## Exercise material
(** C4: for two distinct lists and a position of [this] (the cursor
    before the suffix [xs2], [end()] when [xs2] is empty),
    [splice(pos, other)] returns and moves all the elements of [other]
    into [this] immediately before the position; [other] is left empty,
    the size of [this] grows by the former size of [other] (so the total
    count is preserved), and nothing at all changes when [other] is
    empty. *)
Theorem splice_moves_all_elements {T} `{Elem T} (s : state T) (this other h1 h2 : Z)
    (xs1 xs2 ys : list (Z * T)) :
  this ≠ other →
  is_list (view_of s) this h1 (xs1 ++ xs2) → is_list (view_of s) other h2 ys →
  apart (h1 :: (xs1 ++ xs2).*1) (h2 :: ys.*1) →
  ∃ s' n1 n2,
    s21.splice this (cursor h1 xs2.*1) other s = Ret tt s' ∧
    is_list (view_of s') this h1 (xs1 ++ ys ++ xs2) ∧
    is_list (view_of s') other h2 [] ∧
    contents (S (length (xs1 ++ ys ++ xs2))) this s' = Some (xs1.*2 ++ ys.*2 ++ xs2.*2) ∧
    contents 1 other s' = Some [] ∧
    s21.size this s = Ret n1 s ∧ s21.size other s = Ret n2 s ∧
    s21.size this s' = Ret (n1 + n2) s' ∧ s21.size other s' = Ret 0 s' ∧
    (ys = [] → s' = s).
Proof.
  intros Hne Hl1 Hl2 Hap.
  destruct (wp_run (s21.splice this (cursor h1 xs2.*1) other) s
    (λ _ V', is_list V' this h1 (xs1 ++ ys ++ xs2) ∧ is_list V' other h2 [] ∧
             (ys = [] → V' = view_of s))) as ([] & s' & Hr & Hl1' & Hl2' & Hnop).
  { eapply wp_splice; [done..|]. by intros. }
  exists s', (Z.of_nat (length (xs1 ++ xs2))), (Z.of_nat (length ys)).
  split_and!; [done..| | |by eapply size_of_is_list|by eapply size_of_is_list| | |].
  - rewrite (is_list_contents s' this h1 (xs1 ++ ys ++ xs2)); [|done|lia].
    by rewrite !fmap_app.
  - by apply (is_list_contents s' other h2 []); [|simpl; lia].
  - rewrite (size_of_is_list _ _ _ _ Hl1'). f_equal. rewrite !length_app. lia.
  - by rewrite (size_of_is_list _ _ _ _ Hl2').
  - intros Hys. by apply view_of_inj, Hnop.
Qed.

Lemma splice_moves_all_elements_witness :
  ∃ s' n1 n2,
    s21.splice 1 (cursor 1 [(4, 7)].*1) 2 demo_two = Ret tt s' ∧
    is_list (view_of s') 1 1 ([(2, 1); (3, 4)] ++ [(6, 2); (7, 4); (8, 9)] ++ [(4, 7)]) ∧
    is_list (view_of s') 2 5 [] ∧
    contents (S (length ([(2, 1); (3, 4)] ++ [(6, 2); (7, 4); (8, 9)] ++ [(4, 7)]))) 1 s'
      = Some ([(2, 1); (3, 4)].*2 ++ [(6, 2); (7, 4); (8, 9)].*2 ++ [(4, 7)].*2) ∧
    contents 1 2 s' = Some [] ∧
    s21.size 1 demo_two = Ret n1 demo_two ∧ s21.size 2 demo_two = Ret n2 demo_two ∧
    s21.size 1 s' = Ret (n1 + n2) s' ∧ s21.size 2 s' = Ret 0 s' ∧
    ([(6, 2); (7, 4); (8, 9)] = [] → s' = demo_two).
Proof.
  apply (splice_moves_all_elements demo_two 1 2 1 5
           [(2, 1); (3, 4)] [(4, 7)] [(6, 2); (7, 4); (8, 9)]).
  - done.
  - check_list.
  - check_list.
  - apply apart_Forall. compute_done.
Defined.

(** C5: [reverse()] returns and leaves the elements (the same nodes with
    the same values) in the reversed order, and a second [reverse()]
    restores exactly the original order; [contents] reads the reversed
    and then the original sequence of values. *)
Theorem reverse_is_involution {T} `{Elem T} (s : state T) (this hd : Z)
    (xs : list (Z * T)) (fuel : nat) :
  is_list (view_of s) this hd xs → (length xs < fuel)%nat →
  ∃ s1 s2,
    s21.reverse fuel this s = Ret tt s1 ∧ is_list (view_of s1) this hd (reverse xs) ∧
    s21.reverse fuel this s1 = Ret tt s2 ∧ is_list (view_of s2) this hd xs ∧
    contents fuel this s = Some xs.*2 ∧
    contents fuel this s1 = Some (reverse xs.*2) ∧
    contents fuel this s2 = Some xs.*2.
Proof.
  intros Hl Hfuel.
  destruct (wp_run (s21.reverse fuel this) s
              (λ _ V', is_list V' this hd (reverse xs))) as ([] & s1 & Hr1 & Hl1).
  { eapply wp_reverse; [done|by apply enough_no_fault|]. by intros. }
  destruct (wp_run (s21.reverse fuel this) s1
              (λ _ V', is_list V' this hd (reverse (reverse xs)))) as ([] & s2 & Hr2 & Hl2).
  { eapply wp_reverse; [done|apply enough_no_fault; by rewrite length_reverse|]. by intros. }
  rewrite reverse_involutive in Hl2. exists s1, s2. split_and!; [done..| | |].
  - by eapply is_list_contents.
  - rewrite (is_list_contents s1 this hd (reverse xs)); [|done|by rewrite length_reverse].
    by rewrite fmap_reverse.
  - by eapply is_list_contents.
Qed.

Lemma reverse_is_involution_witness :
  ∃ s1 s2,
    s21.reverse 4 1 demo_triple = Ret tt s1 ∧
    is_list (view_of s1) 1 1 (reverse [(2, 1); (3, 2); (4, 3)]) ∧
    s21.reverse 4 1 s1 = Ret tt s2 ∧
    is_list (view_of s2) 1 1 [(2, 1); (3, 2); (4, 3)] ∧
    contents 4 1 demo_triple = Some [(2, 1); (3, 2); (4, 3)].*2 ∧
    contents 4 1 s1 = Some (reverse [(2, 1); (3, 2); (4, 3)].*2) ∧
    contents 4 1 s2 = Some [(2, 1); (3, 2); (4, 3)].*2.
Proof.
  apply (reverse_is_involution demo_triple 1 1 [(2, 1); (3, 2); (4, 3)] 4).
  - check_list.
  - simpl. lia.
Defined.

(** Where the pass of [unique()] ends, that is when the last element it
    keeps differs from [value_type{}], the call returns and has removed
    exactly the elements equal to the element kept before them: each
    element is compared with its successor, an equal successor is erased
    and the same element tested again, so equal values separated by a
    different one both stay. *)
Lemma unique_removes_adjacent_duplicates {T} `{Elem T} (s : state T) (this hd : Z)
    (xs : list (Z * T)) (fuel : nat) :
  is_list (view_of s) this hd xs →
  (∀ z, last (unique_list xs) = Some z → elem_eq z.2 elem_default = false) →
  (length xs < fuel)%nat →
  ∃ s', s21.unique fuel this s = Ret tt s' ∧
        is_list (view_of s') this hd (unique_list xs) ∧
        contents fuel this s' = Some (unique_list xs).*2.
Proof.
  intros Hl Hlast Hfuel.
  destruct (wp_run (s21.unique fuel this) s
              (λ _ V', is_list V' this hd (unique_list xs))) as ([] & s' & Hr & Hl').
  { eapply wp_unique; [done|done|by apply enough_no_fault|]. by intros. }
  exists s'. split_and!; [done..|].
  eapply is_list_contents; [done|]. pose proof (unique_list_length xs). lia.
Qed.

(** C6 (does not hold in the code): on a list whose last element equals
    the default value [value_type{}], [unique()] never returns.  With the
    cursor on the last element the successor is the sentinel, never a null
    pointer; the sentinel holds [value_type{}], the comparison succeeds,
    [erase(end())] removes nothing and the cursor is not advanced, so no
    number of iterations finishes the pass. *)
Theorem unique_never_returns_on_trailing_default {T} `{ElemLaws T}
    (s : state T) (this hd : Z) (xs : list (Z * T)) (x : Z * T) (fuel : nat) :
  is_list (view_of s) this hd (xs ++ [x]) → x.2 = elem_default →
  s21.unique fuel this s = Fault OutOfFuel.
Proof.
  intros Hl Hx.
  pose proof (wp_unique_spin (λ f, f = OutOfFuel) _ this hd xs x fuel eq_refl Hl Hx s eq_refl) as Hw.
  by destruct (s21.unique fuel this s) as [a s'|f]; [|subst f].
Qed.

Lemma unique_never_returns_on_trailing_default_witness :
  s21.unique 1000 1 demo_single = Fault OutOfFuel.
Proof.
  apply (unique_never_returns_on_trailing_default demo_single 1 1 [] (2, 0) 1000).
  - check_list.
  - reflexivity.
Defined.

(** C7: [erase(end())] is a silent no-op.  Whenever [end()] returns the
    cursor [e], the call [erase(e)] returns normally and the whole state
    (the node memory, hence the elements, and the list object with its
    size) is the one before the call: nothing is unlinked or freed. *)
Theorem erase_end_is_noop {T} `{Elem T} (this e : Z) (s s1 : state T) :
  s21.end_ this s = Ret e s1 →
  s21.erase this e s = Ret tt s.
Proof.
  unfold s21.erase, s21.end_, get_head, load_obj, mbind, M_bind, mret, M_ret.
  destruct (objs s !! this) as [l|]; [|done].
  intros [= <- _]. by rewrite decide_False by (by intros ?).
Qed.

Lemma erase_end_is_noop_witness :
  s21.end_ 1 demo_sort = Ret 1 demo_sort ∧ s21.erase 1 1 demo_sort = Ret tt demo_sort.
Proof.
  split; [vm_compute; reflexivity|].
  apply (erase_end_is_noop 1 1 demo_sort demo_sort). vm_compute; reflexivity.
Defined.

(** C8 (as the code has it): for a sub-range of [cnt > 1] elements
    starting at the cursor [left], the pivot walk starts one node before
    [left] and makes [cnt / 2] steps, so it stops [cnt / 2 - 1] steps
    after [left], not [cnt / 2]: on the element of index
    [i + cnt / 2 - 1] when [left] is the element of index [i].  The
    node depends on the positions only, whatever the values of [xs], and
    the walk changes nothing. *)
Theorem pivot_is_before_the_middle {T} `{Elem T} (s : state T) (this hd left : Z)
    (xs : list (Z * T)) (i cnt fuel : nat) :
  is_list (view_of s) this hd xs → xs.*1 !! i = Some left →
  (2 ≤ cnt)%nat → (i + cnt ≤ length xs)%nat → (cnt / 2 < fuel)%nat →
  ∃ pv, s21.pivot_walk fuel left (Z.of_nat cnt) s = Ret pv s ∧
        xs.*1 !! (i + (cnt / 2 - 1))%nat = Some pv ∧
        walk_next (cnt / 2 - 1) left s = Some pv.
Proof.
  intros Hl Hi Hcnt Hhi Hfuel.
  destruct (pivot_walk_index s this hd left xs i cnt fuel) as (pv & Hrun & Hpv); [done..|].
  exists pv. split_and!; [done..|].
  assert (cnt / 2 ≤ cnt)%nat as Hdiv by (apply Nat.Div0.div_le_upper_bound; lia).
  rewrite (walk_next_elements s this hd left xs i) by (done || lia). done.
Qed.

## Assigned task
How many of the lines in the records above include the word "reversed"? State that number alone.

## Answer area
2